The hunt for a male version of the Pill has been underway for years, with some of the most significant explorations starting decades ago at the Worcester Foundation for Biomedical Research. It was scientists there who developed the Pill for women in the 1950s, hitting upon the right mix of hormones taken by mouth to prevent pregnancy.
When researchers at the foundation, its scientific operations merged with UMass in 1997, wanted to better understand how they might be able to prevent men from reproducing, they decided to look at pond scum.
Algae are propelled through water by flagella, microscopic engines of locomotion. And, it turns out, sperm use similar structures for movement, said George B. Witman III, a UMass cell biologist.
"For many years, people probably wondered why we were interested in studying pond scum," Witman said. "Pretty much anybody studying male sperm would acknowledge the debt we owe green algae. When you get down to the cellular level, the building blocks are essentially the same."
In a lab down the hallway from Witman's office, rows of flasks demonstrate what happens if the flagella are shut down. On one side of the lab, flasks glow green from top to bottom. These contain algae that still have quavering flagella.
In other flasks, the algae hug the bottom -- their flagella are silenced.
So, Witman and his colleagues wondered, what if you could do the same thing to sperm? They chose to study the sperm of rams because the movement of ram sperm closely mimics that of humans.
Witman discovered that ram sperm harbor a protein integral to the operation of the flagella, and the same protein has been found in human sperm. And his tests demonstrated that the protein exists nowhere else in the body, a finding that suggests that a pill might be developed that would have no side effects.
"This is an important discovery because we have something that is unique to sperm and also we know it's essential to the sperm," said Dr. Jerome F. Strauss III, director of the Center for Research on Reproduction and Women's Health at the University of Pennsylvania. Strauss is not involved with Witman's research but is familiar with it.
The protein, called Cs, exists from the time sperm originate in the testes. But it is activated only in the epididymis, a tightly coiled duct through which sperm travel. It takes about a week for sperm to pass through the human epididymis -- which would be about 20 feet long if stretched out end to end. A biochemical messenger activates the Cs protein, working something like a key turning on the ignition switch of the sperm.

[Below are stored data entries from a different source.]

(** * SillyTavern-Roadway: the bullet extractor, the preset store, the
  generation flow and the edit handler of [src/index.ts], embedded in Rocq.

  JavaScript strings are sequences of UTF-16 code units; they are modelled
  as [list N].  Regular expressions are embedded as syntax trees run by a
  backtracking matcher in continuation-passing style, the way ECMAScript
  defines pattern semantics. *)

From Stdlib Require Import NArith ZArith List Bool String Ascii Lia.
From stdpp Require Import base option list gmap strings.
Import ListNotations.

(** ** JavaScript strings *)

Module JsString.

(** A UTF-16 code unit. *)
Definition char := N.
Definition jsstring := list char.

(** The code units of an ASCII literal. *)
Definition js (s : string) : jsstring :=
  map N_of_ascii (list_ascii_of_string s).

Definition LF : char := 10%N.
Definition CR : char := 13%N.

(** ECMAScript LineTerminator: LF, CR, LS, PS. *)
Definition isLineTerminator (c : char) : bool :=
  (c =? 10)%N || (c =? 13)%N || (c =? 8232)%N || (c =? 8233)%N.

(** ECMAScript WhiteSpace: TAB, VT, FF, SP, NBSP, ZWNBSP and category Zs. *)
Definition isWhiteSpace (c : char) : bool :=
  (c =? 9)%N || (c =? 11)%N || (c =? 12)%N || (c =? 32)%N || (c =? 160)%N
  || (c =? 5760)%N || ((8192 <=? c)%N && (c <=? 8202)%N)
  || (c =? 8239)%N || (c =? 8287)%N || (c =? 12288)%N || (c =? 65279)%N.

(** The class [\s], also what [String.prototype.trim] removes. *)
Definition isSpace (c : char) : bool := isWhiteSpace c || isLineTerminator c.

(** The class [\d]. *)
Definition isDigit (c : char) : bool := (48 <=? c)%N && (c <=? 57)%N.

Fixpoint dropWhile (p : char -> bool) (s : jsstring) : jsstring :=
  match s with
  | c :: s' => if p c then dropWhile p s' else s
  | [] => []
  end.

Fixpoint takeWhile (p : char -> bool) (s : jsstring) : jsstring :=
  match s with
  | c :: s' => if p c then c :: takeWhile p s' else []
  | [] => []
  end.

(** [String.prototype.trim]. *)
Definition trim (s : jsstring) : jsstring :=
  rev (dropWhile isSpace (rev (dropWhile isSpace s))).

(** [Array.prototype.join]. *)
Fixpoint join (sep : jsstring) (l : list jsstring) : jsstring :=
  match l with
  | [] => []
  | [x] => x
  | x :: l' => x ++ sep ++ join sep l'
  end.

(** The last code unit before a position: [prev] when nothing was
    consumed, else the last consumed code unit. *)
Definition lastOr (prev : option char) (consumed : jsstring) : option char :=
  match rev consumed with
  | c :: _ => Some c
  | [] => prev
  end.

End JsString.
Export JsString.

(** ** Regular expressions *)

Module RegExp.

(** Character classes and single-character atoms used by the patterns of
    [index.ts]. *)
Inductive cls : Type :=
| CChar (c : char)   (* a literal character *)
| CAny               (* [\s\S] *)
| CDot               (* .  (no s flag: anything but a line terminator) *)
| CDigit             (* \d *)
| CSpace             (* \s *)
| CNotSpace.         (* \S *)

(** Pattern syntax.  Groups only delimit here (no pattern of the program
    reads a capture), so they leave no node; quantifiers apply to
    single-character atoms, as in every pattern of the program. *)
Inductive regex : Type :=
| Eps
| Atom (c : cls)
| Seq (r1 r2 : regex)
| Alt (r1 r2 : regex)
| Star (greedy : bool) (c : cls)   (* c* and c*? *)
| Bol                              (* ^ *)
| Eol                              (* $ *)
| Look (r : regex).                (* (?=r) *)

(** c+ *)
Definition Plus (c : cls) : regex := Seq (Atom c) (Star true c).

(** A literal string. *)
Fixpoint Str (s : jsstring) : regex :=
  match s with
  | [] => Eps
  | c :: s' => Seq (Atom (CChar c)) (Str s')
  end.

Record flags : Type := { ignoreCase : bool; multiline : bool }.

(** Canonicalize of a pattern without the u flag, as far as a comparison
    with an ASCII pattern character can tell: ASCII letters fold to upper
    case, and a code unit from 128 on never folds to an ASCII one. *)
Definition canonicalize (fl : flags) (c : char) : char :=
  if ignoreCase fl && (97 <=? c)%N && (c <=? 122)%N then (c - 32)%N else c.

Definition cls_match (fl : flags) (k : cls) (c : char) : bool :=
  match k with
  | CChar x => (canonicalize fl x =? canonicalize fl c)%N
  | CAny => true
  | CDot => negb (isLineTerminator c)
  | CDigit => isDigit c
  | CSpace => isSpace c
  | CNotSpace => negb (isSpace c)
  end.

(** A position is the code unit before it (if any) and the input from it
    on; a continuation receives the position where a sub-pattern ended and
    answers with the input left after the whole match. *)
Definition cont := option char -> jsstring -> option jsstring.

Definition atLineStart (fl : flags) (prev : option char) : bool :=
  match prev with
  | None => true
  | Some c => multiline fl && isLineTerminator c
  end.

Definition atLineEnd (fl : flags) (s : jsstring) : bool :=
  match s with
  | [] => true
  | c :: _ => multiline fl && isLineTerminator c
  end.

(** Greedy iteration: take one more character first, fall back to the
    continuation. *)
Fixpoint starGreedy (p : char -> bool) (prev : option char) (s : jsstring)
    (k : cont) : option jsstring :=
  match s with
  | c :: s' =>
      if p c then
        match starGreedy p (Some c) s' k with
        | Some r => Some r
        | None => k prev s
        end
      else k prev s
  | [] => k prev s
  end.

(** Lazy iteration: try the continuation first, take one more character
    when it fails. *)
Fixpoint starLazy (p : char -> bool) (prev : option char) (s : jsstring)
    (k : cont) : option jsstring :=
  match k prev s with
  | Some r => Some r
  | None =>
      match s with
      | c :: s' => if p c then starLazy p (Some c) s' k else None
      | [] => None
      end
  end.

Fixpoint rmatch (fl : flags) (r : regex) (prev : option char) (s : jsstring)
    (k : cont) : option jsstring :=
  match r with
  | Eps => k prev s
  | Atom c =>
      match s with
      | x :: s' => if cls_match fl c x then k (Some x) s' else None
      | [] => None
      end
  | Seq r1 r2 => rmatch fl r1 prev s (fun prev' s' => rmatch fl r2 prev' s' k)
  | Alt r1 r2 =>
      match rmatch fl r1 prev s k with
      | Some x => Some x
      | None => rmatch fl r2 prev s k
      end
  | Star true c => starGreedy (cls_match fl c) prev s k
  | Star false c => starLazy (cls_match fl c) prev s k
  | Bol => if atLineStart fl prev then k prev s else None
  | Eol => if atLineEnd fl s then k prev s else None
  | Look r1 =>
      match rmatch fl r1 prev s (fun _ s' => Some s') with
      | Some _ => k prev s
      | None => None
      end
  end.

(** One match attempt at a position: the input left after the match. *)
Definition matchAt (fl : flags) (r : regex) (prev : option char)
    (s : jsstring) : option jsstring :=
  rmatch fl r prev s (fun _ s' => Some s').

(** The pieces a global scan cuts the input into. *)
Inductive segment : Type :=
| Lit (c : char)        (* a code unit outside every match *)
| Hit (m : jsstring).   (* a matched substring *)

(** The loop of a global pattern (RegExpBuiltinExec under [g], as driven by
    [String.prototype.match] and [String.prototype.replace]): from
    lastIndex, the leftmost position where the pattern matches; the next
    search starts where the match ended, one further after an empty match.
    [skip] counts the code units of the current match still to pass. *)
Fixpoint scan (fl : flags) (r : regex) (skip : nat) (prev : option char)
    (s : jsstring) : list segment :=
  match skip with
  | S n =>
      match s with
      | c :: s' => scan fl r n (Some c) s'
      | [] => []
      end
  | O =>
      match matchAt fl r prev s with
      | Some rest =>
          let len := (length s - length rest)%nat in
          Hit (firstn len s) ::
            match s with
            | c :: s' =>
                match len with
                | O => Lit c :: scan fl r 0 (Some c) s'
                | S n => scan fl r n (Some c) s'
                end
            | [] => []
            end
      | None =>
          match s with
          | c :: s' => Lit c :: scan fl r 0 (Some c) s'
          | [] => []
          end
      end
  end.

Definition hits (l : list segment) : list jsstring :=
  flat_map (fun g => match g with Hit m => [m] | Lit _ => [] end) l.

(** [String.prototype.match] with a global pattern: every match, or null. *)
Definition String_match_g (fl : flags) (r : regex) (s : jsstring)
    : option (list jsstring) :=
  match hits (scan fl r 0 None s) with
  | [] => None
  | l => Some l
  end.

(** [String.prototype.replace] with a global pattern and a constant
    replacement. *)
Definition String_replace_g (fl : flags) (r : regex) (by_ : jsstring)
    (s : jsstring) : jsstring :=
  flat_map (fun g => match g with Hit _ => by_ | Lit c => [c] end)
           (scan fl r 0 None s).

(** [String.prototype.replace] with a pattern that is not global: the
    leftmost match only. *)
Fixpoint replaceFrom (fl : flags) (r : regex) (by_ : jsstring)
    (prev : option char) (s : jsstring) : jsstring :=
  match matchAt fl r prev s with
  | Some rest => by_ ++ rest
  | None =>
      match s with
      | c :: s' => c :: replaceFrom fl r by_ (Some c) s'
      | [] => []
      end
  end.

Definition String_replace (fl : flags) (r : regex) (by_ : jsstring)
    (s : jsstring) : jsstring :=
  replaceFrom fl r by_ None s.

End RegExp.
Export RegExp.

(** ** The bullet extractor *)

(** The pattern [<think>[\s\S]*?</think>] with flags g and i. *)
Definition re_think : regex :=
  Seq (Str (js "<think>")) (Seq (Star false CAny) (Str (js "</think>"))).
Definition fl_think : flags := {| ignoreCase := true; multiline := false |}.

(** The marker [(?:\d+\.(?:\s+|(?=\S))|-\s+)]. *)
Definition re_marker : regex :=
  Alt (Seq (Plus CDigit)
           (Seq (Atom (CChar 46%N)) (Alt (Plus CSpace) (Look (Atom CNotSpace)))))
      (Seq (Atom (CChar 45%N)) (Plus CSpace)).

A separate team of researchers at the University of Washington engineered a mouse without Cs protein and found that while the male mouse was incapable of impregnating females, it remained otherwise healthy and virile.

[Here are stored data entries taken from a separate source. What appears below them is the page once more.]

(** * AI Detection Service (ai-service/main.py): a shallow embedding

    The service is a FastAPI skeleton with three routes:
    [health_check], [detect_objects] and [analyze_stream].  The handlers
    read the UTC clock, draw random bytes for a UUID and log through
    structlog; they keep no other state.  The embedding threads these
    effects through an explicit [World], and an exception is a value:
    a call returns or it raises.

    Text: a [string] stands for the Python [str] with the same
    characters, one [ascii] per code point (so for text whose code
    points are below 256); [String.length] is Python's [len]. *)

From Stdlib Require Import ZArith String Ascii List DecimalString Lia.
From Stdlib Require Import Floats.
From stdpp Require Import base strings list gmap.
Import ListNotations.

Local Open Scope string_scope.

(** ** Python values that cross the handler boundary *)

(** What a structured log field or a plain [dict] entry can hold here. *)
Inductive PyValue :=
| PyNone
| PyBool (b : bool)
| PyStr (s : string)
| PyStrList (l : list string).

(** [Optional[str]] passed as a keyword to the logger. *)
Definition py_of_opt (o : option string) : PyValue :=
  match o with
  | Some s => PyStr s
  | None => PyNone
  end.

(** [x is not None] *)
Definition is_not_None {A} (o : option A) : bool :=
  match o with
  | Some _ => true
  | None => false
  end.

(** ** String helpers: slicing and C-style formatting *)

Module PyStr.

(** [s[:n]] *)
Definition take (n : nat) (s : string) : string := substring 0 n s.

(** [s[a:b]] for [a <= b] *)
Definition slice (a b : nat) (s : string) : string := substring a (b - a) s.

(** [s[a:]] *)
Definition from (a : nat) (s : string) : string :=
  substring a (String.length s - a) s.

Fixpoint zeros (k : nat) : string :=
  match k with
  | O => ""
  | S k' => String "0" (zeros k')
  end.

Other pharmaceutical approaches to developing a male contraceptive involve hormones or changes in the immune system, both of which raise concerns because of potential side effects. Safety is paramount in developing any contraceptive, both because some men would take it for years, and because unlike drugs used to treat life-threatening illnesses, birth control pills are preventive, meaning their benefits must greatly outweigh any risks.
"Our hope now," Witman said, "is to go forward and identify a small molecule that can gum up the Cs, the ignition switch."

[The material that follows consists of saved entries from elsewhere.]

(** C7: the parser trims and lowercases its input, answers true exactly on
    the tokens true, 1, yes, y, t and false exactly on false, 0, no, n, f,
    and answers [None] on every other string; it does not tell apart two
    strings that differ in case only, nor a string and the same string with
    whitespace around it. *)
Theorem parse_bool_param_tokens (s : string) :
  (_parse_bool_param (Some s) = Some true ↔
     Str.lower (Str.strip s) ∈ ["true"; "1"; "yes"; "y"; "t"]) ∧
  (_parse_bool_param (Some s) = Some false ↔
     Str.lower (Str.strip s) ∈ ["false"; "0"; "no"; "n"; "f"]) ∧
  (_parse_bool_param (Some s) = None ↔
     Str.lower (Str.strip s)
       ∉ ["true"; "1"; "yes"; "y"; "t"; "false"; "0"; "no"; "n"; "f"]) ∧
  (∀ s', Str.lower s' = Str.lower s →
     _parse_bool_param (Some s') = _parse_bool_param (Some s)) ∧
  (∀ l r, Str.all_space l = true → Str.all_space r = true →
     _parse_bool_param (Some (l +:+ s +:+ r)) = _parse_bool_param (Some s)).
Proof.
  change ["true"; "1"; "yes"; "y"; "t"; "false"; "0"; "no"; "n"; "f"]
    with (["true"; "1"; "yes"; "y"; "t"] ++ ["false"; "0"; "no"; "n"; "f"]).
  rewrite elem_of_app.
  pose proof (tokens_disjoint (Str.lower (Str.strip s))) as Hd.
  split; [|split; [|split; [|split]]].
  - destruct (parse_bool_param_cases s) as [[Ht E]|[[Hf E]|(Ht & Hf & E)]];
      rewrite E; split; intros; congruence || tauto.
  - destruct (parse_bool_param_cases s) as [[Ht E]|[[Hf E]|(Ht & Hf & E)]];
      rewrite E; split; intros; congruence || tauto.
  - destruct (parse_bool_param_cases s) as [[Ht E]|[[Hf E]|(Ht & Hf & E)]];
      rewrite E; split; intros; congruence || tauto.
  - intros s' Hs'. rewrite <- (parse_bool_param_lower s'), Hs'.
    apply parse_bool_param_lower.
  - intros l r Hl Hr. unfold _parse_bool_param.
    rewrite (strip_padding l s r Hl Hr). reflexivity.
Qed.

Lemma parse_bool_param_tokens_witness :
  _parse_bool_param (Some ("  " +:+ "YeS" +:+ " ")) = Some true
  ∧ _parse_bool_param (Some "yEs") = _parse_bool_param (Some "YeS").
Proof.
  destruct (parse_bool_param_tokens "YeS") as (Ht & _ & _ & Hcase & Hpad).
  split.
  - rewrite Hpad by reflexivity. apply Ht.
    apply (bool_decide_unpack _). reflexivity.
  - apply Hcase. reflexivity.
Defined.

Lemma append_empty_r (s : string) : s +:+ "" = s.
Proof.
  induction s as [|c s IH]; [reflexivity|].
  change (String c (s +:+ "") = String c s). rewrite IH. reflexivity.
Qed.

Lemma includes_tail (pre s : string) : includes (pre +:+ s) s.
Proof. exists pre, "". rewrite append_empty_r. reflexivity. Qed.

(** ** The handlers *)

Section Properties.
Context `{ModelLayer}.

Implicit Types (request : Request) (w : world).

(** Unfolds a handler down to the monad's plumbing. *)
Ltac run :=
  unfold list_products, update_products, get_products, _get_product_or_404,
    check_content_type, get_json, jsonify, Product_find,
    Product_find_by_name, Product_find_by_category,
    Product_find_by_availability, Product_all, Product_update,
    bind, ret, abort, logger, called, rows, set_rows;
  cbv zeta.

(** *** Listing, tier by tier *)

Lemma list_products_by_name request w (n : string) :
  args request !! "name" = Some n → n ≠ "" →
  list_products request w =
    (after_call (FindByName n) (logged INFO "Request to list Products..." w),
     Done (listing (List.filter (λ p, name_matches n (name p)) (table w)))).
Proof.
  intros Hn Hne. run. rewrite Hn.
  destruct n as [|c n]; [congruence | reflexivity].
Qed.

Lemma list_products_by_category request w (s : string) :
  absent_or_empty (args request !! "name") →
  args request !! "category" = Some s → s ≠ "" →
  list_products request w =
    let w1 := logged INFO "Request to list Products..." w in
    match Category_getattr s with
    | None => (w1, Aborted 400 ("Invalid category: " +:+ s))
    | Some (Member c) =>
        (after_call (FindByCategory (Member c)) w1,
         Done (listing
                 (List.filter (λ p, bool_decide (category p = c)) (table w))))
    | Some (Other a) =>
        let w2 := after_call (FindByCategory (Other a)) w1 in
        match query_other a (table w) with
        | inl r => (w2, Done (listing r))
        | inr (c, d) => (w2, Aborted c d)
        end
    end.
Proof.
  intros Hn Hc Hne. run. rewrite Hc.
  destruct s as [|a s]; [congruence|].
  destruct Hn as [-> | ->];
    (destruct (Category_getattr (String a s)) as [[c|o]|]; cbn;
     [reflexivity | | reflexivity];
     destruct (query_other o (table w)) as [r|[c d]]; reflexivity).
Qed.

Lemma list_products_by_availability request w (v : string) :
  absent_or_empty (args request !! "name") →
  absent_or_empty (args request !! "category") →
  args request !! "available" = Some v →
  list_products request w =
    let w1 := logged INFO "Request to list Products..." w in
    match _parse_bool_param (Some v) with
    | None => (w1, Aborted 400 ("Invalid availability: " +:+ v))
    | Some b =>
        (after_call (FindByAvailability b) w1,
         Done (listing
                 (List.filter (λ p, bool_decide (available p = b)) (table w))))
    end.
Proof.
  intros Hn Hc Hv. run. rewrite Hv.
  destruct Hn as [-> | ->], Hc as [-> | ->];
    destruct (_parse_bool_param (Some v)) as [b|]; reflexivity.
Qed.

Lemma list_products_unfiltered request w :
  absent_or_empty (args request !! "name") →
  absent_or_empty (args request !! "category") →
  args request !! "available" = None →
  list_products request w =
    (after_call All (logged INFO "Request to list Products..." w),
     Done (listing (table w))).
Proof.
  intros Hn Hc Hv. run. rewrite Hv.
  destruct Hn as [-> | ->], Hc as [-> | ->]; reflexivity.
Qed.

(** What the listing asks of the persistence layer: one query at most,
    and none by name unless a name was given. *)
Lemma list_products_calls request w :
  ∃ l, calls (list_products request w).1 = calls w ++ l
       ∧ (length l ≤ 1)%nat
       ∧ (absent_or_empty (args request !! "name") →
          ∀ n, FindByName n ∉ l).
Proof.
  assert (Hdec : ∀ o : option string,
             absent_or_empty o ∨ ∃ v, o = Some v ∧ v ≠ "").
  { intros [[|c v]|]; [left; right | right; eexists; split | left; left];
      done. }
  assert (Hnil : ∀ l0 : list db_call, l0 = l0 ++ [])
    by (intros; rewrite app_nil_r; reflexivity).
  destruct (Hdec (args request !! "name")) as [Hn|(n & Hn & Hne)].
  - destruct (Hdec (args request !! "category")) as [Hc|(c & Hc & Hce)].
    + destruct (args request !! "available") as [v|] eqn:Hv.
      * rewrite (list_products_by_availability request w v Hn Hc Hv). cbv zeta.
        destruct (_parse_bool_param (Some v)) as [b|].
        -- exists [FindByAvailability b]. repeat split; [cbn; lia|].
           intros _ m [E|E]%elem_of_cons; [discriminate | by inversion E].
        -- exists []. repeat split; [apply Hnil | cbn; lia|].
           intros _ m E. by inversion E.
      * rewrite (list_products_unfiltered request w Hn Hc Hv).
        exists [All]. repeat split; [cbn; lia|].
        intros _ m [E|E]%elem_of_cons; [discriminate | by inversion E].
    + rewrite (list_products_by_category request w c Hn Hc Hce). cbv zeta.
      destruct (Category_getattr c) as [[m|o]|].
      * exists [FindByCategory (Member m)]. repeat split; [cbn; lia|].
        intros _ k [E|E]%elem_of_cons; [discriminate | by inversion E].
      * exists [FindByCategory (Other o)].
        destruct (query_other o (table w)) as [r|[k d]];
          (repeat split; [cbn; lia|]);
          intros _ k' [E|E]%elem_of_cons; solve [discriminate | by inversion E].
      * exists []. repeat split; [apply Hnil | cbn; lia|].
        intros _ m E. by inversion E.
  - rewrite (list_products_by_name request w n Hn Hne).
    exists [FindByName n]. repeat split; [cbn; lia|].
    intros [Hn'|Hn']; congruence.
Qed.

Finding the right compound could prove daunting, Penn's Strauss said.
It means performing sophisticated chemical screening, and that takes considerable patience and money.
The initial work on finding the right compound will be done by scientists at SpermaTech in Oslo.
In a telephone interview, one of the founders of the biotech company, Bjorn Steen Skalhegg, said that shortly after Witman patented his discovery of the Cs protein in the United States, the Norwegian researchers disclosed that they had made a similar finding and filed a patent in Europe.
Now, the scientists from two continents have formed a partnership.
"The need is great," Skalhegg said. "We are 6 billion people now in the world, and it is already very, very crowded."